Medicare Won’t Go Broke!

This week we heard, again, that the Medicare trust fund will be insolvent in 2024, 5 years earlier than previous thought. That brought the usual response of scare tactics from Repugnuts. No more Medicare unless we totally overhaul the popular program. Of course, repugnuts believe only privatization of Medicare will work. Let’s calm down and take a deep breath and review how government trust funds work.

Federal trust funds are totally different from the private trust funds that most of us are familiar with. Federal trust funds are owned by the federal government and the feds can do whatever they want with any money deposited in them.

For example, the feds routinely “borrow” billions of dollars from the social security and Medicare trust funds. They write an IOU for these withdrawals, but that means little because they don’t have any intention in repaying these loans. Let’s face it, they’re just using F.I.C.A. and Medicare taxes as income taxes.

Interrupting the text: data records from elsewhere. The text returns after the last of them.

(** [struct CompactionState]; [outfile] is the file of [builder]. *)
Record CompactionState := mkCompact {
  compaction : Compaction; cs_smallest_snapshot : Z; outputs : list Output; builder : option (Rep (env_W E)); total_bytes : Z }.
Definition CompactionState_new (c : Compaction) : CompactionState := mkCompact c 0 [] None 0.
Definition set_compaction (cs : CompactionState) (c : Compaction) : CompactionState :=
  mkCompact c (cs_smallest_snapshot cs) (outputs cs) (builder cs) (total_bytes cs).
Definition set_builder (cs : CompactionState) (b : option (Rep (env_W E))) : CompactionState :=
  mkCompact (compaction cs) (cs_smallest_snapshot cs) (outputs cs) b (total_bytes cs).
Definition set_outputs (cs : CompactionState) (outs : list Output) : CompactionState :=
  mkCompact (compaction cs) (cs_smallest_snapshot cs) outs (builder cs) (total_bytes cs).
Definition current_output (cs : CompactionState) (f : Output -> Output) : CompactionState :=
  set_outputs cs (alter f (length (outputs cs) - 1)%nat (outputs cs)).

(** Small steps. *)
Definition now : DBM Z := get (fun db => NowMicros (db_world db)).
Definition on_versions (f : VersionSet E -> VersionSet E) : DBM () := modify (fun db => set_versions (f (versions_ db)) db).
Definition try_versions (f : VersionSet E -> option (VersionSet E)) : DBM () :=
  vs ← get versions_; vs ← lift (f vs); modify (set_versions vs).
Definition new_file_number : DBM Z :=
  vs ← get versions_;
  let '(vs, n) := NewFileNumber E vs in
  modify (set_versions vs) ;; mret n.
Definition add_stats (level : nat) (s : CompactionStats) : DBM () :=
  modify (fun db => set_stats (alter (fun t => CompactionStats_Add t s) level (stats_ db)) db).

(** [VersionSet::LogAndApply] with the lock held around it *)
Definition log_and_apply (edit : VersionEdit) : DBM Status :=
  db ← get (fun db => db);
  '(w, vs, s) ← lift (LogAndApply E extend ucmp dbname_ (db_world db) (versions_ db) edit garbage);
  modify (fun db => set_db_world w (set_versions vs db)) ;; mret s.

So, what happens when the Medicare trust fund balance reaches zero, or becomes negative? Absolutely nothing. Current tax receipts, proprietary receipts, and borrowing from the public (deficit spending) pay for current Medicare program outlays. Future benefit payments must be paid for with future collections and borrowing: the government does not squirrel away real economic assets to pay for future Medicare outlays.

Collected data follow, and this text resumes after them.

(** The text of [rocketdb.perf-stats]. *)
Definition perf_stats (p : DBPerfCounters) : option bytes :=
  let value := AppendUint64Property [] (str:"version") 1 in
  let flush := FlushSnapshot p in
  let value := AppendUint64Property value (str:"flush_count") (ts_count (fs_time flush)) in
  let value := AppendUint64Property value (str:"flush_total_micros") (ts_total_micros (fs_time flush)) in
  let value := AppendUint64Property value (str:"flush_max_micros") (ts_max_micros (fs_time flush)) in
  let value := AppendUint64Property value (str:"flush_bytes_written") (fs_bytes_written flush) in
  value ← fold_left (fun acc level =>
    value ← acc;
    let key name := name ++ decimal (Z.of_nat level) in
    n ← fs_count_by_output_level flush !! level;
    let value := AppendUint64Property value (key (str:"flush_count_by_output_level.")) n in
    major ← MajorCompactionSnapshot p level;
    let value := AppendUint64Property value (key (str:"major_compaction_count.")) (ts_count (ms_time major)) in
    let value := AppendUint64Property value (key (str:"major_compaction_total_micros.")) (ts_total_micros (ms_time major)) in
    let value := AppendUint64Property value (key (str:"major_compaction_max_micros.")) (ts_max_micros (ms_time major)) in
    let value := AppendUint64Property value (key (str:"major_compaction_bytes_read.")) (ms_bytes_read major) in
    let value := AppendUint64Property value (key (str:"major_compaction_bytes_written.")) (ms_bytes_written major) in
    moves ← TrivialMoveCount p level;
    Some (AppendUint64Property value (key (str:"trivial_move_count.")) moves)) (seq 0 kNumLevels) (Some value);
  let value := AppendTimedEventProperties value (str:"immutable_memtable_wait") (WriteStallSnapshot p kImmutableMemtableWait) in
  let value := AppendTimedEventProperties value (str:"l0_slowdown") (WriteStallSnapshot p kL0Slowdown) in
  Some (AppendTimedEventProperties value (str:"l0_stop") (WriteStallSnapshot p kL0Stop)).

(** [DBImpl::GetProperty]: what it returns, and the value.  The table of
    [rocketdb.stats], which [printf] formats from doubles, and the block cache are
    parameters. *)
Definition GetProperty (stats_table : DBImpl -> bytes) (cache_stats : option (Z * Z)) (total_charge : Z) (property : bytes) (db : DBImpl)
    : option (bool * bytes) :=
  let prefix := str:"rocketdb." in
  if negb (starts_with property prefix) then Some (false, [])
  else
    in_ ← remove_prefix (length prefix) property;
    if starts_with in_ (str:"num-files-at-level") then
      in_ ← remove_prefix (length (str:"num-files-at-level")) in_;
      match ConsumeDecimalNumber in_ with
      | Some (level, []) =>
          if level >=? Z.of_nat kNumLevels then Some (false, [])
          else n ← NumLevelFiles E (versions_ db) (Z.to_nat level); Some (true, signed_decimal (s32 n))
      | _ => Some (false, [])
      end
    else if Slice_eqb in_ (str:"stats") then Some (true, stats_table db)
    else if Slice_eqb in_ (str:"perf-stats") then value ← perf_stats (perf_counters_ db); Some (true, value)
    else if Slice_eqb in_ (str:"block-cache-stats") then
      let value := AppendUint64Property [] (str:"version") 1 in
      Some (true, match cache_stats with
        | Some (hit, miss) =>
            let value := AppendUint64Property value (str:"supported") 1 in
            let value := AppendUint64Property value (str:"block_cache_hit") hit in
            AppendUint64Property value (str:"block_cache_miss") miss
        | None => AppendUint64Property value (str:"supported") 0
        end)
    else if Slice_eqb in_ (str:"sstables") then v ← current (versions_ db); Some (false, Version_DebugString v)
    else if Slice_eqb in_ (str:"approximate-memory-usage") then
      let usage m := match m with Some m => ApproximateMemoeyUsage m | None => 0 end in
      Some (true, decimal (u64 (total_charge + usage (mem_ db) + usage (imm_ db))))
    else Some (false, []).
End Operations.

By law the federal government must make good on its obligations to beneficiaries. The trust fund balances are irrelevant, both financially and legally.

Increasing healthcare costs will have to be funded either by increasing taxes, decreasing benefits, or increasing borrowing (deficit spending).

Don’t be swayed by the fear mongers in Congress. Let’s work hard to strengthen Medicare by not wasting money on unnecessary costs. This is the only way to ensure that Medicare will be around for our children and grandchildren.